Ramazan sonrasında beslenmeye özen gösterilmesi gerektiğini vurgulayan uzmanlar, önemli tavsiyelerde bulunuyorlar.

Diyetisyen Semira Avcı, oruç tutan bireylerin beslenme alışkanlıklarında değişiklikler olduğunu belirterek, Ramazan sonrasında beslenmeyle ilgili dikkat edilmesi gereken konuları İLKHA'ya aktardı.

"Güne kahvaltıyla başlamalıyız"

Avcı, "Ramazan ayında oruç tutan bireylerin beslenmesinde değişiklikler oluyor. Oruç açıldıktan sonra bu bireylerde daha fazla yeme isteği görülebiliyor. Alışkın olmayan mideyi, yavaşlayan sindirim sistemini birdenbire zorlamamak önemlidir, çünkü sindirim sistemini aniden zorlamak, hipertansiyon, ishal, reflü gibi sorunlara yol açabilir. Her zamanki gibi bayram sonrasında güne kahvaltıyla başlamalıyız çünkü kahvaltı yapmak, gün içinde daha enerjik hissetmenizi sağlayacaktır.
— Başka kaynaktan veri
(** *** The selection *)
Definition open (path : QString) (w w' : world) (s : FileSystem) : bool * FileSystem :=
  let s := { (nextEpoch s) with intake := S (intake s); selection := path } in
  let '(st, e) := match openStorage path w with inl st => (Some st, []) | inr e => (None, e) end in
  let s := { s with storage := st } in
  let ok := bool_decide (is_Some st) in
  let s := if ok then s else stopMonitor s in
  let s := (synchronize w w' (startMonitor (setError e s))).2 in
  (ok, emit StorageChanged s).
Definition refresh (w w' : world) (s : FileSystem) : bool * FileSystem := open (selection s) w w' s.
Definition isAvailable (w : world) (s : FileSystem) : bool := match storage s with Some st => isValid st w | None => false end.
Definition rootPath (w : world) (s : FileSystem) : QString := match storage s with Some st => if isValid st w then driveRoot st else [] | None => [] end.
Definition containerId (w : world) (s : FileSystem) : QString := match storage s with Some st => if isValid st w then identifier st else [] | None => [] end.
Definition openForSource (source : QString) (w w' : world) (s : FileSystem) : bool * FileSystem :=
  match containingDrive source w with Some st => open (driveRoot st) w w' s | None => refresh w w' s end.
(** What one object captures and another adopts. *)
Record PreparedStorage := mkPrepared { preparedSelection : QString; preparedStorage_ : option Storage; preparedError : QString; preparedMirror : MirrorSnapshot }.
Definition preparedStorage (s : FileSystem) : PreparedStorage := mkPrepared (selection s) (storage s) (error s) (mirrored s).
Definition adoptStorage (prepared : option PreparedStorage) (w : world) (s : FileSystem) : bool * FileSystem :=
  match prepared with
  | None => (false, setError (u "Capture a storage selection before adopting it.") s)
  | Some p =>
      if match preparedStorage_ p with Some st => negb (isValid st w) | None => false end
      then (false, setError (u "The prepared Society drive is unavailable or changed.") s) else
      let s := stopMonitor { (nextEpoch s) with mirrorPending := false } in
      let s := setError (preparedError p) { s with storage := preparedStorage_ p; selection := preparedSelection p } in
      let m := preparedMirror p in
      let s := publish (preparedStorage_ p) (mkSnapshot (id m) (root m) (preparedError p) (aliases m) (available m)) s in
      (true, emit StorageChanged (startMonitor s))
  end.
(** An object may start before there is a drive: each operation tries again. *)
Definition ready (w w' : world) (s : FileSystem) : bool * FileSystem :=
  match storage s with
  | None => open (selection s) w w' s
  | Some st =>
      if isValid st w then (true, s) else
      (false, emit StorageChanged (setError (u "The selected Society drive is unavailable or changed. Refresh its selection before accessing files.") s))
  end.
Ayrıca sinir sistemine ani bir yüklenmeden kaçınacaktır." şeklinde konuştu.

"Lif içeriği zengin besinleri tercih etmeliyiz"

Bireyin az miktarda ve sık sık yemeyi tercih etmesi gerektiğini belirten Avcı, "Kahvaltı yapmayan bireylerde şöyle bir durumla karşılaşıyoruz; kahvaltıyı atladıkları için sonraki öğünlerde daha fazla yeme eğilimi gösteriyorlar, yani alması gereken öğünü tek seferde alıyorlar ve bu da sindirim sistemini zorlayabiliyor. Bu nedenle kahvaltıda her besin grubunun bulunması önemlidir. Ayrıca yaşamın her döneminde olduğu gibi bu dönemde de az miktarda ve sık sık yemeyi tercih etmek gerekiyor. Özellikle kronik rahatsızlığı olan bireylerin daha dikkatli olmaları önemlidir. Sindirim sisteminin sağlığını korumak ve bağırsak hareketlerini hızlandırmak için lif içeriği yüksek besinleri tercih etmeliyiz. Lif içeriği yüksek besinler; koyu yeşil yapraklı sebzeler ve kuru baklagiller gibi." şeklinde konuştu.

Avcı, şunları ekledi:

"Ramazan bitti, bayram bitti. Bu dönemde çay, kahve tüketimi artabilir. Ancak unutulmamalıdır ki çay, kahve veya başka bir içecek asla suyun yerini tutmaz. Bu içecekleri tükettikten sonra, su içmeyi ihmal etmemek önemlidir. Bağırsak florasını korumak için yoğurt, kefir, ayran gibi besinleri tüketmek önemlidir. Bu besinleri ana ve ara öğünlerde meyve veya kuru yemişle birlikte tüketmek gerekir."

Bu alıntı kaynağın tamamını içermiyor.